After visiting the first facility, I had this horrible sense of guilt. I felt awful that I was disguising myself the way I was, because the girl giving me the tour seemed so nice. It was obvious she thought I seemed like a very thorough, concerned owner, and she mentioned that I was her longest tour. When I got back to the office, I really wondered whether I could tour another facility. It took me a full week to mull this over.
After thinking it over, I decided to go visit the other two facilities. This time around, I found it much easier. It was as if I convinced myself that this wasn't a bad thing. I felt like a sly, smooth pretender. There was no longer an unsettled feeling but rather a settled comfort. I was surprised at how easy it was for me to be "deceptive" the second and third times around.
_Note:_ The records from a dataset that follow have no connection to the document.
(** * Supervisor / worker hierarchy: a shallow embedding of
      [supervisor_and_worker.py] and the properties of its setters,
      gross-pay rule, bounded roster and bonus rule.

    The three classes [Employee], [ProductionWorker] and [ShiftSupervisor]
    become records; every property setter and method becomes a computation
    in a small state-and-exception monad over the record of its class, so
    that "stores the default" and "raises" are both visible in the result.

    Python is dynamically typed: the arguments of the setters are values of
    the universe [PyVal] below. *)

From Stdlib Require Import ZArith NArith List Bool String Ascii Lia.
Import ListNotations.
Open Scope Z_scope.

(** ** Python values *)

(** A [str] is a sequence of Unicode code points. *)
Definition str : Type := list N.

Definition codepoints (s : string) : str :=
  map N_of_ascii (list_ascii_of_string s).

(** [class Shift(Enum)]: DAY = 1, SWING = 2, NIGHT = 3. *)
Inductive Shift : Type := DAY | SWING | NIGHT.

(** [member.value] *)
Definition Shift_value (m : Shift) : Z :=
  match m with
  | DAY => 1
  | SWING => 2
  | NIGHT => 3
  end.

Definition Shift_eqb (a b : Shift) : bool :=
  match a, b with
  | DAY, DAY | SWING, SWING | NIGHT, NIGHT => true
  | _, _ => false
  end.

(** The values a caller can pass.  [VOther] stands for an object of any
    other type (a list, a dict, an instance of another class, a member of
    another enumeration, ...): it fails every [type(x) is T] test of the
    program and has no ordering against an [int].  Floats are not part of
    the universe; in the validators, which only test the type, a float
    behaves as [VOther] does. *)
Inductive PyVal : Type :=
| VNone
| VBool (b : bool)
| VInt (z : Z)
| VStr (s : str)
| VShift (m : Shift)
| VOther (tag : N).

Inductive PyExc : Type := TypeError | ValueError | MemoryError | IsFull.

Inductive outcome (A : Type) : Type :=
| Ret (a : A)
| Raise (e : PyExc).
Arguments Ret {A} a.
Arguments Raise {A} e.

(** ** Computations on an object: state passing with exceptions.
    The object survives an exception, with the attributes assigned before
    the raise. *)
Definition Py (S A : Type) : Type := S -> outcome A * S.

Definition ret {S A} (a : A) : Py S A := fun s => (Ret a, s).
Definition raise {S A} (e : PyExc) : Py S A := fun s => (Raise e, s).
Definition bind {S A B} (c : Py S A) (k : A -> Py S B) : Py S B :=
  fun s => match c s with
           | (Ret a, s') => k a s'
           | (Raise e, s') => (Raise e, s')
           end.
Definition get {S} : Py S S := fun s => (Ret s, s).
Definition modify {S} (f : S -> S) : Py S unit := fun s => (Ret tt, f s).
Definition call {S A} (o : outcome A) : Py S A := fun s => (o, s).

(** A method of the base class run on the base part of a derived object. *)
Definition inherited {S T A} (proj : S -> T) (upd : T -> S -> S)
           (c : Py T A) : Py S A :=
  fun s => let '(o, t) := c (proj s) in (o, upd t s).

Notation "x <- c ;; k" := (bind c (fun x => k))
  (at level 61, c at next level, right associativity).
Notation "c ;;; k" := (bind c (fun _ => k))
  (at level 61, right associativity).

(** ** Built-in operations the program applies to unvalidated values *)

(** [int] and its subclass [bool] are the numbers of the universe. *)
Definition as_number (v : PyVal) : option Z :=
  match v with
  | VInt z => Some z
  | VBool b => Some (Z.b2z b)
  | _ => None
  end.

(** [v < k] and [v <= k] for an [int] constant [k]: a comparison of values
    for numbers, [TypeError] for everything else. *)
Definition py_lt_int (v : PyVal) (k : Z) : outcome bool :=
  match as_number v with
  | Some z => Ret (z <? k)
  | None => Raise TypeError
  end.

Definition py_le_int (v : PyVal) (k : Z) : outcome bool :=
  match as_number v with
  | Some z => Ret (z <=? k)
  | None => Raise TypeError
  end.

(** [type(v) is int and lo <= v <= hi]; a [bool] is no [int] for this
    test. *)
Definition int_between (lo hi : Z) (v : PyVal) : bool :=
  match v with
  | VInt z => (lo <=? z) && (z <=? hi)
  | _ => false
  end.

(** The content of a value that a type test has already accepted. *)
Definition the_str (v : PyVal) : str :=
  match v with VStr s => s | _ => [] end.
Definition the_int (v : PyVal) : Z :=
  match v with VInt z => z | _ => 0 end.
Definition the_number (v : PyVal) : Z :=
  match as_number v with Some z => z | None => 0 end.
Definition the_Shift (v : PyVal) : Shift :=
  match v with VShift m => m | _ => DAY end.

(** [Shift(value)]: the member with that value, [ValueError] otherwise. *)
Definition Shift_call (z : Z) : outcome Shift :=
  if z =? 1 then Ret DAY
  else if z =? 2 then Ret SWING
  else if z =? 3 then Ret NIGHT
  else Raise ValueError.

Section Hierarchy.

(** [str.isnumeric] consults the Unicode character database of the
    interpreter, which is no part of the program: the per-character test is
    a parameter. *)
Variable Py_UNICODE_ISNUMERIC : N -> bool.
It was almost like everything I said rolled off my tongue, and I became the role I was playing so well. A true actress, indeed.
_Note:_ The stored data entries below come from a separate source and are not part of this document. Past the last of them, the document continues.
(** [resolveRound(game)]: [gp] is the key under which [h.games] holds the
    object [game] points to, and [game] its current contents.  The only
    caller has checked that both bids are set; the first line of the Go
    function dereferences them. *)
Definition resolveRound (h : Hub) (gp : string) (game : Game.t) (tnow : Z)
    : Hub * list Effect :=
  match Game.Player1Bid game, Game.Player2Bid game with
  | Some p1Bid, Some p2Bid =>
    (* Deduction (both lose their bid regardless of outcome) *)
    let bal1 := int_sub (Game.Player1Balance game) p1Bid in
    let bal2 := int_sub (Game.Player2Balance game) p2Bid in
    (* Movement determination *)
    let '(p1NewPos, p2NewPos, result) :=
      if p1Bid >? p2Bid then
        (int_inc (Game.Player1Pos game), Game.Player2Pos game, "P1_WINS_ROUND")
      else if p2Bid >? p1Bid then
        (Game.Player1Pos game, int_inc (Game.Player2Pos game), "P2_WINS_ROUND")
      else (Game.Player1Pos game, Game.Player2Pos game, "DRAW") in
    (* Record history *)
    let history :=
      RoundHistory.mk (Game.CurrentRound game) p1Bid p2Bid p1NewPos p2NewPos result in
    let game1 := Game.set_round bal1 bal2 p1NewPos p2NewPos history game in
    (* Send round result to both players *)
    let resultMsg :=
      msg_round_result (Game.ID game1) (Game.CurrentRound game1) p1Bid p2Bid
        p1NewPos p2NewPos bal1 bal2 result in
    let e1 := sendToUser (Game.Player1 game1) resultMsg
              ++ sendToUser (Game.Player2 game1) resultMsg in
    (* Check win condition *)
    let '(winner, reason) := checkWinCondition game1 in
    if winner >? 0 then
      let game2 := Game.set_over winner tnow game1 in
      let endMsg := msg_game_end (Game.ID game2) winner reason in
      (* Mark players as not in game *)
      let objs' :=
        alter (User.set_InGame false "") (Game.Player2 game2)
          (alter (User.set_InGame false "") (Game.Player1 game2) (objs h)) in
      let h' := mkHub objs' (users h) (challenges h) (<[gp := game2]> (games h)) in
      (h', e1 ++ sendToUser (Game.Player1 game2) endMsg
              ++ sendToUser (Game.Player2 game2) endMsg
              ++ broadcastUserList h'
              (* Remove game after a delay *)
              ++ [Spawn (SleepThenDelete (10 * time_Second) (Game.ID game2))])
    else
      (* Continue to next round *)
      let game2 := Game.set_next (int_inc (Game.CurrentRound game1)) game1 in
      let h' := mkHub (objs h) (users h) (challenges h) (<[gp := game2]> (games h)) in
      (h', e1 ++ sendWaitingForBids game2)
  | _, _ => (h, [])
  end.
This whole experience reminded me of my early ED days. Despite treating my parents like sh$t, I still felt horribly guilty for lying to them about my behaviors, whether I ate or not, whether I was manically exercising or not, etc. I think there was an instance or two where my dad asked about purging, and I vehemently denied it. What happened as a result of this? I convinced myself that I had to lie, that the deception would only hurt them more than me, that I needed to be even more secretive--a better actress.
Clearly, the problem with this logic or lack there of it was that by continuously lying, I just furthered myself into more self-destructive ED'dbehaviors. The deception hurt me worse than anyone else.
Obviously, there are differences between these two lies. In the first scenario, I was not hurting anyone nor myself, whereas, in the second one, there was a lot of damage done.
I don't have any enlightening comments but that it is important to realize how deceiving ourselves can hurt us. Whether it is that we will be happier at X pounds, that we really don't need nourishment of any kind, that just "getting by" is okay, that starvation and overexercise is an okay way to quell our anxieties and stress (in a sense neurochemically, yes, but in the long run, not), that an ED will not kill us, think again. It is often difficult when your head is just full of ED mess, but I think it's the little things that count. That by every lie we are able to thwart aside, that it is a step toward eventual healing.
Note: *My acting was not completely intentional--that I thought about everything I did and the outcomes. Rather, it just seemed "normal" to me, a way of survival. Much of this is a hindsight type thinking.